Important Business News Extracts – January 11 2017
Bangladesh Bank rejects IFIC Bank plea to buy loss-making US exchange house for $3m
Bangladesh Bank has rejected an application of IFIC Bank Ltd to purchase a loss-making exchange house in United States for USD 3.0 million. IFIC Bank Ltd submitted the application to the central bank on November 6, 2016 requesting to allow it to purchase a US-based exchange house namely Sunman Global Express Corporation. The bank in its application said that it wanted to purchase 100% shares worth USD 3.0 million of the exchange house to expand its business to United States. A BB official told New Age on Tuesday that it was not logical that any bank would purchase such type of a loss-making exchange house by spending USD 3.0 million or BDT 24 crore. The IFIC Bank in its application said that the exchange house had taken license in 1998 from NYS Department of Financial Services of US and it had earlier operated business namely Rupali Exchange Inc.
The Anti-Corruption Commission has sent a letter to Farmers Bank Limited asking for documents in connection with its ongoing inquiry into alleged irregularities in lending Tk 171 crore by the bank’s managing director and other directors. Commission’s deputy director Jahangir Alam sent the letter to Farmers Bank managing director AKM Shameem on Sunday asking for the documents of approved loans worth Tk 135 crore given by its Gulshan branch and Tk 36 crore given by Motijheel branch.
The Bangladesh currency depreciated maximum six paisa against the US dollar in a single-day knock Tuesday, after nearly two weeks’ interval. According to treasury officials of commercial banks, the dollar was quoted at BDT 78.70-Tk 78.76 on the inter-bank foreign exchange market Tuesday against BDT 78.70 of the previous working day. They also said the international trading currency had been quoted at BDT 78.70 as single rate since December 29 last year.
The government moves to make mandatory insurance policies for outbound Bangladeshis to cover financial and other losses they could suffer while living and working abroad, sources said. More often than not, the expatriates fall victim of deception sometimes by recruiters and sometimes by foreign employers. They do not give assured jobs, and benefits when the expatriates encounter accidents abroad. Bangladesh sends more than half a million workers to different parts of the world but does not currently have such insurance policies for them.
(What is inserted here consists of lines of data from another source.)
(* ===== verification/Syscall.v ===== *)
(** * kernel/syscall.c and arch/x86/irq.c: entries into the kernel

    A handler works on the address of the saved registers; the ones that wait
    hand control to the scheduler in the middle. *)

From S2P Require Import Prelude Mem Common DList Buddy Paging FrameAlloc Obj Vmem Multiboot Fb Console Printk Acpi Kst Arch Sched Apic.

Definition SYS_SLEEP : Z := 0.
Definition SYS_FORK : Z := 1.
Definition SYS_GETPID : Z := 2.
Definition SYS_EXIT : Z := 3.
Definition SYS_WAIT : Z := 4.
Definition SYS_MAX : Z := 5.

Definition syscall_arg0 (regs : Z) : K kst Z := kload 8 (regs_rdi regs).
Definition syscall_arg1 (regs : Z) : K kst Z := kload 8 (regs_rsi regs).

Definition sys_sleep (regs : Z) : R Z :=
  (let! ms := syscall_arg0 regs in
   let! s := kget in
   kstore 8 (task_sleep_until (_current s)) (u64 (sched_timer s + ms / SCHED_TIMER_PERIOD)) ;;
   set_state (_current s) TASK_SLEEPING ;;
   let* _ := sched_switch in
   rret 0)%K.

Definition sys_getpid (regs : Z) : R Z :=
  (let! s := kget in
   let! pid := kload 8 (task_pid (_current s)) in
   rret pid)%K.

Definition sys_fork (fuel : nat) (sym : symbols) (parent_regs : Z) : R Z :=
  (let! child := sched_allocate_task in
   let! s := kget in
   let! res := in_vm (vmem_clone fuel (task_vmem child) (task_vmem (_current s))) in
   if res <? 0 then rret res
   else
     let! (res, child_regs) := arch_thread_clone_current sym (task_arch_thread child) in
     if res <? 0 then rret res
     else
       let! s := kget in
       let! ppid := kload 8 (task_pid (_current s)) in
       kstore 8 (task_ppid child) ppid ;;
       set_state child TASK_RUNNABLE ;;
       kstore 8 (regs_rax child_regs) 0 ;;
       let! pid := kload 8 (task_pid child) in
       rret pid)%K.

(** The rest of the handler when the scheduler comes back is [panic_on_reach]. *)
Definition sys_exit (regs : Z) : R Z :=
  (let! code := syscall_arg0 regs in
   let! s := kget in
   let cur := _current s in
   kstore 4 (task_exitcode cur) code ;;
   set_state cur TASK_ZOMBIE ;;
   let! ppid := kload 8 (task_ppid cur) in
   let parent := task_at s ppid in
   let! pstate := get_state parent in
   let! wait_pid := kload 8 (task_wait_pid parent) in
   let! pid := kload 8 (task_pid cur) in
   (if (pstate =? TASK_WAITING) && (wait_pid =? pid) then set_state parent TASK_RUNNABLE else kret tt) ;;
   let* _ := sched_switch in
   panic "reached unreachable")%K.

(** if (status != NULL): [Some err] when the address is refused. *)
Definition write_status (fuel : nat) (status child : Z) : K kst (option Z) :=
  if status =? NULL then kret None
  else
    (let! s := kget in
     let! area := in_vm (vmem_is_mapped fuel (task_vmem (_current s)) status) in
     if area =? NULL then kret (Some (- EINVAL))
     else
       let! flags := in_vm (vload (area_flags area)) in
       if Z.land flags (Z.lor VMEM_USER VMEM_WRITE) =? 0 then kret (Some (- EINVAL))
       else
         let! exitcode := kload 4 (task_exitcode child) in
         in_vm (user_store fuel 4 status exitcode) ;;
         kret None)%K.

Definition sys_wait (fuel : nat) (regs : Z) : R Z :=
  (let! child_pid := syscall_arg0 regs in
   let! s := kget in
   let child := task_at s child_pid in
   let! ppid := kload 8 (task_ppid child) in
   let! pid := kload 8 (task_pid (_current s)) in
   if negb (ppid =? pid) then rret (- ECHILD)
   else
     let! state := get_state child in
     let* _ :=
       (if negb (state =? TASK_ZOMBIE) then
          set_state (_current s) TASK_WAITING ;;
          kstore 8 (task_wait_pid (_current s)) child_pid ;;
          let* _ := sched_switch in
          (let! state := get_state child in
           kassert (state =? TASK_ZOMBIE) "tasks[child_pid].state == TASK_ZOMBIE" ;;
           rret tt)
        else rret tt)%K in
     (let! status := syscall_arg1 regs in
      let! err := write_status fuel status child in
      match err with
      | Some e => rret e
      | None =>
          set_state child TASK_NOT_ALLOCATED ;;
          let! s := kget in
          let! pid := kload 8 (task_pid (_current s)) in
          kprintk "sys_wait: pid %d reaped child with pid %d
" [ANum pid; ANum child_pid] ;;
          rret 0
      end)%K)%K.

(** The result is returned as a [uint64_t]. *)
Definition do_syscall (fuel : nat) (sym : symbols) (sysno regs : Z) : R Z :=
  (let* res :=
     (if SYS_MAX <=? sysno then rret (- ENOSYS)
      else if sysno =? SYS_SLEEP then sys_sleep regs
      else if sysno =? SYS_FORK then sys_fork fuel sym regs
      else if sysno =? SYS_GETPID then sys_getpid regs
      else if sysno =? SYS_EXIT then sys_exit regs
      else sys_wait fuel regs) in
   rret (u64 res))%K.

(** ** Interrupts *)

(** exc_names, by index: [None] past its end, where C reads outside the array. *)
Definition exc_names : list string :=
  [ "Divide error"; "Debug"; "Non-Maskable Interrupt"; "Breakpoint"; "Overflow"; "BOUND Range Exceeded";
    "Invalid Opcode"; "Device Not Available"; "Double Fault"; "Unknown exception"; "Invalid TSS";
    "Segment Not Present"; "Stack Fault"; "General Protection"; "Page Fault"; "Unknown exception";
    "x87 FPU Floating-Point Error"; "Alignment Check"; "Machine Check"; "SIMD Floating-Point Exception";
    "Virtualization Exception"; "Control Protection Exception" ]%string.

Definition get_irq_name {S} (irq_num : Z) : K S string :=
  if irq_num <? 0 then khalt (Undefined "exc_names[irq_num]")
  else if irq_num <=? Z.of_nat (length exc_names) then
    match exc_names !! Z.to_nat irq_num with
    | Some name => kret name
    | None => khalt (Undefined "exc_names[irq_num]")
    end
  else if irq_num =? IRQ_TIMER then kret "Timer"%string
  else if irq_num =? IRQ_SPURIOUS then kret "Spurious"%string
  else kret "Unknown IRQ"%string.

(** apic_eoi. *)
Definition eoi : K kst unit := (let! s := kget in in_vm (in_kmem (apic_eoi (lapic_ptr s))))%K.

Definition timer_handler : R unit := (eoi ;; sched_timer_tick)%K.
Definition spurious_handler : K kst unit := eoi.

(** The registers [dump] prints, by their offset in arch_regs_t. *)
Definition dumped_regs : list Z := [112; 104; 96; 88; 80; 72; 56; 48; 40; 32; 24; 16; 8; 0; 136].

Fixpoint load_regs (ctx : Z) (offs : list Z) : K kst (list arg) :=
  match offs with
  | [] => kret []
  | o :: offs =>
      (let! v := kload 8 (u64 (ctx + o)) in
       let! vs := load_regs ctx offs in
       kret (ANum v :: vs))%K
  end.

Definition dump_format : string :=
  "RAX: 0x%x RBX: 0x%x
RCX: 0x%x RDX: 0x%x
RSI: 0x%x RDI: 0x%x
R8: 0x%x R9: 0x%x
R10: 0x%x R11: 0x%x
R12: 0x%x R13: 0x%x
R14: 0x%x R15: 0x%x
RIP: 0x%x CS: 0x%x
"%string.

Definition dump (cr2 ctx : Z) : K kst unit :=
  (let! irq_num := kload 8 (regs_irq_num ctx) in
   let! name := get_irq_name (s32 irq_num) in
   kprintk "Unhandled IRQ %d [%s]
" [ANum irq_num; AStr (chars name)] ;;
   let! errcode := kload 8 (u64 (ctx + 128)) in
   kprintk "Error code: %d
" [ANum errcode] ;;
   (if irq_num =? IRQ_PF then kprintk "Fault address: %p
" [ANum cr2] else kret tt) ;;
   let! regs := load_regs ctx dumped_regs in
   let! cs := kload 2 (regs_cs ctx) in
   kprintk dump_format (regs ++ [ANum cs]))%K.

(** [cr2] is the register with the address of the last page fault. *)
Definition irq_handler (fuel : nat) (cr2 ctx : Z) : R unit :=
  (let! irq_num := kload 8 (regs_irq_num ctx) in
   let! handled := (if irq_num =? IRQ_PF then in_vm (vmem_handle_pf fuel cr2) else kret false) in
   if handled then rret tt
   else if irq_num =? IRQ_TIMER then timer_handler
   else if irq_num =? IRQ_SPURIOUS then rlift spurious_handler
   else dump cr2 ctx ;; panic "Unhandled IRQ")%K.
People who work for rights of the expatriates said such system should have been participatory in order to avoid any rise in migration cost, which stands too high.
The Awami League government had taken up a good number of infrastructure development projects since assuming office eight years ago but only a handful of those could be implemented. In the first three years of its current tenure, the government inaugurated a few of these projects which improved road and rail communications to some extent. Dhaka-Mawa-Bhanga dual carriageway expressway, Dhaka-Sylhet, Joydevpur-Elenga, and Elenga-Rangpur dual carriageways are a few of the major road expansion projects the government took up since the AL returned to power in 2014. The Dhaka-Bhanga and Joydevpur-Elenga projects seem to have good pace but ground work for the other two is yet to begin.
Government agencies spend less than one-fourth of ADP fund in H1
Government project-executing agencies’ capacity stays stymied below par as they spent barely a fourth of the development-budget outlay in the first half of the current financial year, officials said. They utilized BDT 334.4 billion or barely 27% of the total BDT 1.2-trillion outlay of the Annual Development Programme (ADP) in July-December period, Implementation Monitoring and Evaluation Division (IMED) data showed.
Dhaka likely to ink trade deal with Eurasian Economic Union (EEU)
Bangladesh is likely to ink a deal with Eurasian Economic Union (EEU) for paving the way for duty-free access to the Russian market and exploring untapped export potential in East European markets, officials said. The ministry of commerce (MoC) recently finalized draft of a memorandum of understanding (MoU) in this regard which earlier the EEU had forwarded to Bangladesh embassy in Moscow, they added. The EEU groups five northern Eurasian countries-Armenia, Belarus, Kazakhstan, Kyrgyzstan and Russia. These nations have common customs border and a single market of 183 million people and a gross domestic product of over USD 4.0 trillion.